_Excerpts from a dataset_
(** * Python-Elan-API: the document model and codec of [elan.py]

    A shallow embedding of the classes of [elan.py] and the properties of
    its specification.  Every class of the source is a module holding a
    record for the instance attributes and one definition per method, under
    the method's name.  Methods that mutate [self] return the new state of
    the object; methods that can raise return a [result].

    Python is taken with the semantics of Python 3 (dictionaries keep their
    insertion order, [None] is not ordered against anything). *)

From Stdlib Require Import ZArith Ascii String List Bool Lia.
From Stdlib Require Import DecimalString DecimalZ DecimalPos.
From stdpp Require Import base option list gmap strings.

Local Open Scope string_scope.
Local Open Scope list_scope.

(** ** The Python runtime: exceptions *)

Inductive exn :=
| RuntimeError (msg : string)
| KeyError (msg : string)
| TypeError (msg : string)
| AttributeError (msg : string)
| ValueError (msg : string).

Inductive result (A : Type) :=
| OK (a : A)
| Raise (e : exn).
Arguments OK {A} a.
Arguments Raise {A} e.

#[global] Instance result_ret : MRet result := λ A a, OK a.
#[global] Instance result_bind : MBind result :=
  λ A B f m, match m with OK a => f a | Raise e => Raise e end.
#[global] Instance result_fmap : FMap result :=
  λ A B f m, match m with OK a => OK (f a) | Raise e => Raise e end.

Definition raises {A} (m : result A) : bool :=
  match m with OK _ => false | Raise _ => true end.

(** [for x in l: s = body(s, x)], leaving the loop at the first exception. *)
Fixpoint for_each {A S} (body : S → A → result S) (l : list A) (s : S) : result S :=
  match l with
  | [] => OK s
  | x :: l' => s' ← body s x; for_each body l' s'
  end.

(** Values that are either a Python object of a known type or [None] are
    [option]s.  Attributes that the source assigns booleans, strings or
    [None] to, and tests with [is True], are [pyval]s. *)
Inductive pyval :=
| PyNone
| PyBool (b : bool)
| PyStr (s : string).

#[global] Instance pyval_eq_dec : EqDecision pyval.
Proof. solve_decision. Defined.

(** The ordering operators on time values.  Two [int]s compare as integers;
    as soon as one operand is [None] the interpreter raises [TypeError]. *)
Definition py_type (v : option Z) : string :=
  match v with Some _ => "int" | None => "NoneType" end.

Definition unorderable (op : string) (x y : option Z) : exn :=
  TypeError ("'" +:+ op +:+ "' not supported between instances of '"
             +:+ py_type x +:+ "' and '" +:+ py_type y +:+ "'").

Definition py_lt (x y : option Z) : result bool :=
  match x, y with
  | Some a, Some b => OK (bool_decide (a < b)%Z)
  | _, _ => Raise (unorderable "<" x y)
  end.

Definition py_gt (x y : option Z) : result bool :=
  match x, y with
  | Some a, Some b => OK (bool_decide (a > b)%Z)
  | _, _ => Raise (unorderable ">" x y)
  end.

Definition py_eq (x y : option Z) : bool := bool_decide (x = y).

Definition py_le (x y : option Z) : result bool :=
  match x, y with
  | Some a, Some b => OK (bool_decide (a <= b)%Z)
  | _, _ => Raise (unorderable "<=" x y)
  end.

Definition py_ge (x y : option Z) : result bool :=
  match x, y with
  | Some a, Some b => OK (bool_decide (a >= b)%Z)
  | _, _ => Raise (unorderable ">=" x y)
  end.

(** Subtraction of time values: [int]s are subtracted, and an operand
    [None] raises [TypeError]. *)
Definition unsupported (op : string) (x y : option Z) : exn :=
  TypeError ("unsupported operand type(s) for " +:+ op +:+ ": '"
             +:+ py_type x +:+ "' and '" +:+ py_type y +:+ "'").

Definition py_sub (x y : option Z) : result Z :=
  match x, y with
  | Some a, Some b => OK (a - b)%Z
  | _, _ => Raise (unsupported "-" x y)
  end.

(** [str(i)] for an [int], and [int(s)] on the signed decimal numerals
    [str] writes.  ([int] also accepts surrounding blanks, a leading [+] and
    underscores; such numerals are a [ValueError] here.) *)
Definition str (i : Z) : string := NilZero.string_of_int (Z.to_int i).

Definition int (s : string) : result Z :=
  match NilZero.int_of_string s with
  | Some d => OK (Z.of_int d)
  | None => Raise (ValueError ("invalid literal for int() with base 10: " +:+ s))
  end.

(** ** The XML layer ([xml.dom.minidom])

    The parser is outside the program.  A DOM node is an element with its
    attributes (in the order written) and children, character data, or a
    comment.  A text buffer that the encoder builds is represented by the
    sequence of nodes it denotes: string concatenation is list append, a
    start tag with its end tag is an [Element] around the nodes written in
    between, [escape] and the parser's decoding of entities cancel.  What
    the parser still does is [merge]: adjacent character data becomes one
    text node and there is no empty text node.  The representation
    presupposes attribute values without double quotes (which [escape] does
    not protect) and strings made of characters XML can carry unchanged. *)

#[warnings="-register-all"]
Inductive node :=
| Element (tagName : string) (attributes : list (string * string)) (childNodes : list node)
| Text (data : string)
| Comment (data : string).

Definition nl : string := String (ascii_of_nat 10) EmptyString.

Fixpoint merge (l : list node) : list node :=
  match l with
  | [] => []
  | Text a :: r =>
      match merge r with
      | Text b :: r' => Text (a +:+ b) :: r'
      | r' => if String.eqb a EmptyString then r' else Text a :: r'
      end
  | n :: r => n :: merge r
  end.

(** [<tag attrs>content</tag>] *)
Definition element (tag : string) (attrs : list (string * string)) (content : list node) : node :=
  Element tag attrs (merge content).

(** [dom.parseString]: the children of the document node.  Character data
    outside the root element is white space and is not kept. *)
Definition parseString (buffer : list node) : list node :=
  List.filter (λ n, match n with Text _ => false | _ => true end) buffer.

Definition is_element (n : node) : bool :=
  match n with Element _ _ _ => true | _ => false end.

Definition hasAttribute (attrs : list (string * string)) (name : string) : bool :=
  existsb (λ kv, String.eqb kv.1 name) attrs.

Fixpoint getAttribute (attrs : list (string * string)) (name : string) : string :=
  match attrs with
  | [] => EmptyString
  | (k, v) :: r => if String.eqb k name then v else getAttribute r name
  end.

(** [if n.hasAttribute(a): x = n.getAttribute(a) else: x = None] *)
Definition optional (attrs : list (string * string)) (name : string) : option string :=
  if hasAttribute attrs name then Some (getAttribute attrs name) else None.

(** [if n.hasAttribute(a): x = n.getAttribute(a) else: raise RuntimeError(msg)] *)
Definition required (attrs : list (string * string)) (name msg : string) : result string :=
  if hasAttribute attrs name then OK (getAttribute attrs name) else Raise (RuntimeError msg).

(** [' NAME="' + escape(v) + '"'] when [v] is present *)
Definition attr (name : string) (v : option string) : list (string * string) :=
  match v with Some s => [(name, s)] | None => [] end.

(** The node reached by
    [c = n.firstChild; while c.nodeType != ELEMENT_NODE and c.nextSibling is not None: c = c.nextSibling]:
    the first element child, or the last child when there is no element. *)
Fixpoint first_element (children : list node) : option node :=
  match children with
  | [] => None
  | [n] => Some n
  | n :: r => if is_element n then Some n else first_element r
  end.

(** The first element child of an element *)
Definition child_element (n : node) : option node :=
  match n with
  | Element _ _ childNodes => first_element childNodes
  | _ => None
  end.

(** The indentation the [to_xml] methods have by default *)
Definition default_indent : string := "    ".

(** The element nodes of a list of nodes *)
Definition elements (l : list node) : list node := List.filter is_element l.

Definition tag_names (l : list node) : list string :=
  omap (λ n, match n with Element tag _ _ => Some tag | _ => None end) l.

(** The text read by
    [if n.hasChildNodes() and n.firstChild.nodeType == TEXT_NODE: n.firstChild.data],
    [None] when the element has no child or another first child. *)
Definition first_text (children : list node) : option string :=
  match children with
  | Text d :: _ => Some d
  | _ => None
  end.

(** Nodes other than comments *)
Definition no_comment (n : node) : Prop :=
  match n with Comment _ => False | _ => True end.

(** ** class ELANTimeSlot *)
Module ELANTimeSlot.

Record t := mk { ID : string; time_value : option Z }.

Definition __init__ (ID : string) (time_value : option Z) : t := mk ID time_value.

Definition get_id (self : t) : string := ID self.
Definition get_time_value (self : t) : option Z := time_value self.

Definition has_time_value (self : t) : bool :=
  match time_value self with Some _ => true | None => false end.

Definition from_xml (xml_node : node) : result t :=
  match xml_node with
  | Element tagName attrs _ =>
      if negb (String.eqb tagName "TIME_SLOT") then
        Raise (RuntimeError ("Cannot construct an ELANTimeSlot object from xml node of type " +:+ tagName))
      else
        time_slot_id ← required attrs "TIME_SLOT_ID" "TIME_SLOT is missing TIME_SLOT_ID attribute.";
        time_value ← (if hasAttribute attrs "TIME_VALUE"
                      then v ← int (getAttribute attrs "TIME_VALUE"); mret (Some v)
                      else mret None);
        mret (__init__ time_slot_id time_value)
  | _ => Raise (AttributeError "tagName")
  end.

_Work to complete_
From the opening line of the data above through the line that contains "insertion order, [None]", please print each line as it stands and only those lines.

_Answer to the problem_
(** * Python-Elan-API: the document model and codec of [elan.py]

    A shallow embedding of the classes of [elan.py] and the properties of
    its specification.  Every class of the source is a module holding a
    record for the instance attributes and one definition per method, under
    the method's name.  Methods that mutate [self] return the new state of
    the object; methods that can raise return a [result].

    Python is taken with the semantics of Python 3 (dictionaries keep their
    insertion order, [None] is not ordered against anything). *)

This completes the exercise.